Yes, memory suffers too. And that's a lot of pixels, actually. In cloud-retro, it's implemented in C. Here is an idiomatic way of measuring/printing elapsed time in Go.

giongto35 commented 3 years ago

@sergystepanov I'm not obsessed in Hw encode ( and just realize it can be done on CPU. Thanks : D) I just want to know how much it will improve. So have you successfully measure how long it takes for each part of the pipeline from user input -> emulator -> user now? With it, I can imagine the performance gain better. user input -> event capture -> frame render -> encode Time => network Time => decode Time? : it will be very ideal .

sergystepanov commented 3 years ago

@sergystepanov I'm not obsessed in Hw encode ( and just realize it can be done on CPU. Thanks : D) I just want to know how much it will improve.

Why not just try OBS stream or Handbrake with and without it on any PC or laptop to get some approximations.

So have you successfully measure how long it takes for each part of the pipeline from user input -> emulator -> user now? With it, I can imagine the performance gain better. user input -> event capture -> frame render -> encode Time => network Time => decode Time? : it will be very ideal .

I have not. I know how to measure everything from the chain together but not all separately. Why do you need strictly client-related measurements?

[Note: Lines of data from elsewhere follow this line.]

(** The payload words as [compute_checksum] reads them: a last byte without
    a partner counts as its own value, as if the zero byte came before it. *)
Fixpoint be16_words_low_tail (bs : bytes) : list Z :=
  match bs with
  | [] => []
  | [b] => [from_bytes_big [b]]
  | b1 :: b2 :: rest => from_bytes_big [b1; b2] :: be16_words_low_tail rest
  end.

(** The description of the specification with that reading of an odd
    payload. *)
Definition low_tail_checksum (source_port dest_port data_length seq_num ack_num : Z)
    (payload : bytes) : Z :=
  complement16
    (fold_carry (source_port + dest_port + data_length + seq_num + ack_num
                 + sum_list (be16_words_low_tail payload))).

(** ** The vocabulary of the specification for the connection *)

(** The named errors of the specification are the strings the methods
    return. *)
Definition AlreadyOpen : string := "Error - connection already open".
Definition MissingLocalPort : string := "Error - local port not specified".
Definition MissingRemotePort : string := "Error - remote port not specified".
Definition NotOpen : string := "Error - connection not open".
Definition SegmentTooLarge : string := "Error - data size exceeds maximum segment size".
Definition WindowFull : string := "Error - send window is full, cannot send more data".
Definition NotOpenOrClosing : string := "Error - connection not open or already closing".

(** The two results of [receive] that stand for "no data". *)
Definition NoPacket : string := "No data to receive".
Definition NoNewData : string := "No new data received".




(** What the dispatch of [process_packet] tests before it hands a packet to
    a handler (lines 226, 232, 238, 244 and 247): [syn and not ack] in
    LISTEN, [syn and ack] in SYN-SENT, [ack] in SYN-RCVD, [data], else
    [rst], in OPEN; CLOSED and CLOSE-WAIT have no branch. *)
Definition handled (s : RDPConnection.State) (p : RDPPacket.t) : bool :=
  match s with
  | RDPConnection.LISTEN => RDPPacket.syn p && negb (RDPPacket.ack p)
  | RDPConnection.SYN_SENT => RDPPacket.syn p && RDPPacket.ack p
  | RDPConnection.SYN_RCVD => RDPPacket.ack p
  | RDPConnection.OPEN => RDPConnection.nonempty (RDPPacket.data p) || RDPPacket.rst p
  | RDPConnection.CLOSED | RDPConnection.CLOSE_WAIT => false
  end.


(** The invariant of the send counters. *)
Definition window_inv (c : RDPConnection.t) : Prop :=
  RDPConnection.SND_UNA c <= RDPConnection.SND_NXT c.

(** The packets the methods build. *)
Definition data_packet (c : RDPConnection.t) (data : bytes) : RDPPacket.t :=
  RDPPacket.mk (RDPConnection.source_port c) (RDPConnection.dest_port c)
    (RDPConnection.SND_NXT c) (RDPConnection.RCV_CUR c) data
    false false false false false.

Definition rst_packet (c : RDPConnection.t) : RDPPacket.t :=
  RDPPacket.mk (RDPConnection.source_port c) (RDPConnection.dest_port c)
    (RDPConnection.SND_NXT c) (RDPConnection.RCV_CUR c) []
    false false false true false.

(** ** Sample inputs *)

(** A data packet carrying the three bytes of ["hi!"], no flag set. *)
Definition sample_data_packet : RDPPacket.t :=
  RDPPacket.mk (Some 10000) (Some 9000) 7 3 [x68; x69; x21]
    false false false false false.

(** A header of 22 bytes that declares five bytes of payload, followed by
    none. *)
Definition sample_short_datagram : bytes :=
  [x10; x09; x27; x10; x23; x28; x00; x00; x00; x05; x00; x00; x00; x07;
   x00; x00; x00; x03; x00; x00; x00; x00].

Definition sample_peer : RDPConnection.address := ("127.0.0.1"%string, 9000).
Definition sample_stranger : RDPConnection.address := ("127.0.0.1"%string, 9001).

(** A connection in state OPEN after an active open with the default
    sizes and the initial sequence number 41. *)
Definition sample_open_connection : RDPConnection.t :=
  RDPConnection.mk (Some sample_peer) RDPConnection.OPEN 41 42 41 17 0 []
    (Some 10000) (Some 9000) (Some 10) (Some 1024) None.

Definition sample_open_machine : RDPConnection.machine :=
  RDPConnection.mkM sample_open_connection [].

(** A connection in state OPEN whose [open] recorded a maximum segment
    size of 70000 bytes. *)
Definition sample_wide_connection : RDPConnection.t :=
  RDPConnection.mk (Some sample_peer) RDPConnection.OPEN 41 42 41 17 0 []
    (Some 10000) (Some 9000) (Some 70000) (Some 1024) None.


(** A connection as [__init__] leaves it. *)
Definition sample_closed_connection : RDPConnection.t :=
  RDPConnection.init (Some sample_peer) (Some 10000) (Some 9000).

(** An RST packet without payload. *)
Definition sample_rst_packet : RDPPacket.t :=
  RDPPacket.mk (Some 9000) (Some 10000) 17 42 [] false false false true false.

(** The connection that [server.py] builds (line 15): no remote address, no
    destination port. *)
Definition sample_server_connection : RDPConnection.t :=
  RDPConnection.init None (Some 12345) None.





(** ** Further vocabulary *)

(** The numbers [generate_initial_sequence_number()] can return
    (src/utility_functions.py, line 9: [random.randint(0, 10000)], both ends
    included). *)
Definition initial_sequence_number (iss : Z) : Prop := 0 <= iss <= 10000.

(** The same packet with another NUL flag. *)
Definition with_nul (nul : bool) (p : RDPPacket.t) : RDPPacket.t :=
  RDPPacket.mk (RDPPacket.source_port p) (RDPPacket.dest_port p)
    (RDPPacket.seq_num p) (RDPPacket.ack_num p) (RDPPacket.data p)
    (RDPPacket.syn p) (RDPPacket.ack p) (RDPPacket.eack p) (RDPPacket.rst p) nul.

(** The same packet with another payload. *)
Definition with_data (data : bytes) (p : RDPPacket.t) : RDPPacket.t :=
  RDPPacket.mk (RDPPacket.source_port p) (RDPPacket.dest_port p)
    (RDPPacket.seq_num p) (RDPPacket.ack_num p) data
    (RDPPacket.syn p) (RDPPacket.ack p) (RDPPacket.eack p) (RDPPacket.rst p)
    (RDPPacket.nul p).

(** The packet every encoded packet decodes to: the flags are lost, SYN and
    RST come out set. *)
Definition as_decoded (p : RDPPacket.t) : RDPPacket.t :=
  RDPPacket.mk (RDPPacket.source_port p) (RDPPacket.dest_port p)
    (RDPPacket.seq_num p) (RDPPacket.ack_num p) (RDPPacket.data p)
    true false false true false.

(** The checksum field of a datagram: the four bytes at offset 18. *)
Definition checksum_field (packet_bytes : bytes) : Z :=
  from_bytes_big (firstn 4 (skipn 18 packet_bytes)).

(** The calls that assign the send counters afresh: [open], and the two
    ways into [reset_connection]. *)
Definition resets_counters (k : RDPConnection.call) : bool :=
  match k with
  | RDPConnection.Open _ _ _ _ _ _
  | RDPConnection.ResetConnection
  | RDPConnection.HandleRstPacket _ => true
  | _ => false
  end.

Definition is_open_call (k : RDPConnection.call) : bool :=
  match k with
  | RDPConnection.Open _ _ _ _ _ _ => true
  | _ => false
  end.

(** The calls that assign the state without looking at it. *)
Definition assigns_state (k : RDPConnection.call) : bool :=
  match k with
  | RDPConnection.Listen _ _
  | RDPConnection.HandleStateTransition _ _
  | RDPConnection.ResetConnection => true
  | _ => false
  end.

(** The bound that the checks of [send] keep on the sequence numbers in
    flight. *)
Definition window_bound (c : RDPConnection.t) : Prop :=
  RDPConnection.SND_NXT c
  <= RDPConnection.SND_UNA c
     + Z.max 1 (2 * RDPConnection.or_default (RDPConnection.SND_MAX c) 0 - 1).

(** The connection after the assignments of lines 47-53 of [open]. *)
Definition with_open_counters (iss : Z) (snd_max rmax_buf : option Z)
    (c : RDPConnection.t) : RDPConnection.t :=
  RDPConnection.set_RMAX_BUF (Some (RDPConnection.or_default rmax_buf 1024))
    (RDPConnection.set_SND_MAX (Some (RDPConnection.or_default snd_max 10))
       (RDPConnection.set_SND_UNA iss
          (RDPConnection.set_SND_NXT (iss + 1) (RDPConnection.set_SND_ISS iss c)))).

(** The packets of the handshake and the acknowledgement of data. *)
Definition syn_packet (source_port : option Z) (remote_port iss : Z) : RDPPacket.t :=
  RDPPacket.mk source_port (Some remote_port) iss 0 [] true false false false false.

Definition syn_ack_packet (c : RDPConnection.t) (remote_port : option Z) : RDPPacket.t :=
  RDPPacket.mk (RDPConnection.source_port c) remote_port
    (RDPConnection.SND_ISS c) (RDPConnection.RCV_CUR c) []
    true true false false false.

Definition ack_packet (c : RDPConnection.t) (remote_port : option Z) : RDPPacket.t :=
  RDPPacket.mk (RDPConnection.source_port c) remote_port
    (RDPConnection.SND_NXT c) (RDPConnection.RCV_CUR c) []
    false true false false false.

RTT can be extracted from the WebRTC stats and server code can be Go profiled easily.

Btw, I recommend you to read High Performance Browser Networking as a quick overview of some networking problems. Just a good book if you have nothing to (do) read (:

sergystepanov commented 3 years ago

Writing a new h264 encoder. Now it looks perfect to me (%

annoy33

@giongto35, that old bundled with wrapper h264 encoder is more like a raw idea, I wouldn't dare to use it in production. I think that if we don't use super-tuned encoding and AV manipulation code with handwritten assembler level optimizations, then there is no need for raw codec libs (vpx, x264, and so on) with so many ways to shoot yourself in the foot. FFmpeg or GStreamer will be the right direction. When I'm done rewriting the encoder for libx264 I'll add a write-up about some issues with h264 lib.

sergystepanov commented 3 years ago

Testing new encoder with synthetic data (pre-randomized RGB images)

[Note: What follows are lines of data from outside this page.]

Lemma registered_not_foreign (type : string) :
  foreign type = true -> registered options type = false.
Proof.
  unfold foreign, foreign_properties, object_properties, inherited_functions.
  simpl. rewrite !orb_true_iff, !String.eqb_eq.
  intros H. repeat (destruct H as [->|H]; [reflexivity|]). discriminate H.
Qed.

(** C1.  The claim fails on tags that name another property of the
    renderer object.  No render function is registered for [options], yet
    [getRenderer] throws on it, because the property holds the options
    object, which is not [undefined] and has no [bind].  None is registered
    for [toString] either, and there [getRenderer] returns the bound inherited
    function, which returns the text [[object Object]] and never the
    placeholder naming the type. *)
Theorem getRenderer_foreign_property :
  registered options "options" = false /\
  getRenderer options "options" = Throw (TypeError "ret.bind is not a function") /\
  registered options "toString" = false /\
  exists render,
    getRenderer options "toString" = Ok render /\
    forall context node children,
      render context node children = Returned (Text "[object Object]") /\
      render context node children <> placeholder "toString" context node children.
Proof.
  split; [reflexivity|]. split; [reflexivity|]. split; [reflexivity|].
  exists (bound_inherited "toString"). split; [reflexivity|].
  intros context node children. split; [reflexivity|discriminate].
Qed.

(** X17.  For a tag that names neither a render method nor another property
    of the renderer object, [getRenderer] does not throw: it returns a
    function that, whatever it is called with, returns a fragment whose text
    names the tag. *)
Theorem getRenderer_placeholder_for_unknown_tag (type_ : string) :
  registered options type_ = false ->
  foreign type_ = false ->
  exists render,
    getRenderer options type_ = Ok render /\
    forall context node children,
      render context node children =
        Ok (Fragment [CText "[WARNING: Type "; CText type_;
                      CText "'s renderer not found]"]).
Proof.
  intros Hreg Hfor. exists (placeholder type_). split; [|reflexivity].
  unfold getRenderer. now rewrite (inner_property_unregistered _ Hreg Hfor).
Qed.


Lemma in_textual_cases (t : string) :
  In t textual_types <->
  (String.eqb t "html_block" || String.eqb t "html_inline" = true) \/
  (String.eqb t "heading" || String.eqb t "paragraph" = true).
Proof.
  unfold textual_types. simpl.
  rewrite !orb_true_iff, !String.eqb_eq.
  intuition (subst; auto).
Qed.

(** C3.  [stringify] returns a string exactly for the node types
    [heading], [paragraph], [html_block] and [html_inline]; for the two
    HTML types the string is the node's literal, or the empty string when
    the literal is absent; for every other type it throws. *)
Theorem stringify_textual_only (node : ENode) (children : list RenderedNode) :
  ((exists s, stringify node children = Ok s) <-> In (type node) textual_types) /\
  (In (type node) html_types ->
     stringify node children = Ok (nullish (literal node) "")) /\
  (~ In (type node) textual_types ->
     stringify node children = Throw (Error "Method not implemented.")).
Proof.
  unfold stringify.
  pose proof (in_textual_cases (type node)) as Hcases.
  destruct (String.eqb (type node) "html_block" || String.eqb (type node) "html_inline")
    eqn:Hhtml.
  - repeat split.
    + intros _. apply Hcases. now left.
    + intros _. now eexists.
    + intros H. exfalso. apply H, Hcases. now left.
  - destruct (String.eqb (type node) "heading" || String.eqb (type node) "paragraph")
      eqn:Htext.
    + repeat split.
      * intros _. apply Hcases. now right.
      * intros _. now eexists.
      * unfold html_types. simpl. intros [H|[H|[]]]; symmetry in H;
          apply String.eqb_eq in H; rewrite H in Hhtml;
          rewrite ?orb_true_r in Hhtml; discriminate.
      * intros H. exfalso. apply H, Hcases. now right.
    + repeat split.
      * intros [s Hs]. discriminate.
      * intros H. apply Hcases in H. destruct H; discriminate.
      * unfold html_types. simpl. intros [H|[H|[]]]; symmetry in H;
          apply String.eqb_eq in H; rewrite H in Hhtml;
          rewrite ?orb_true_r in Hhtml; discriminate.
Qed.

End Dispatch.

(* ------------------------------------------------------------------ *)
(** * Render methods *)
(* ------------------------------------------------------------------ *)

Section Methods.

And here are properly measured results for 1080p (which are insane):

-------------------------------------------------------------------
Intel(R) Core(TM) i7-2620M CPU @ 2.70GHz
-------------------------------------------------------------------

name    old time/op    new time/op    delta
H264-4     282ms ± 2%      23ms ±23%  -91.70%  (p=0.000 n=10+9)

name    old alloc/op   new alloc/op   delta
H264-4    25.7MB ± 0%     0.8MB ±12%  -96.72%  (p=0.000 n=10+10)

name    old allocs/op  new allocs/op  delta
H264-4     5.18M ± 0%     0.09M ±12%  -98.31%  (p=0.000 n=10+10)

Found out about some interesting behavior of Go's bench start/stop timer.

sergystepanov commented 3 years ago

@hwwxj, I think the new encoder is ready for you to test if you are interested. The branch is feature/x264 (don't forget to install libx264 lib). Added some config options into the config.yaml file. For 1080p on my hardware, it's just 1 frame delay with h264 and 5 frames with vp8 codec. Now the bad part. h264 is noticeably worse visually for encoding low-res frames in realtime compared to vpx codecs. Yes, it's faster but there are a lot of visual artifacts you have to deal with. Right now I have strange color shimmering on jumping Mario (Super Mario) and horizontal lines in Sushi The Cat (I'll add clips into the PR when have time). These artifacts are present in the old h264 encoder as well. No idea how to get rid of that yet.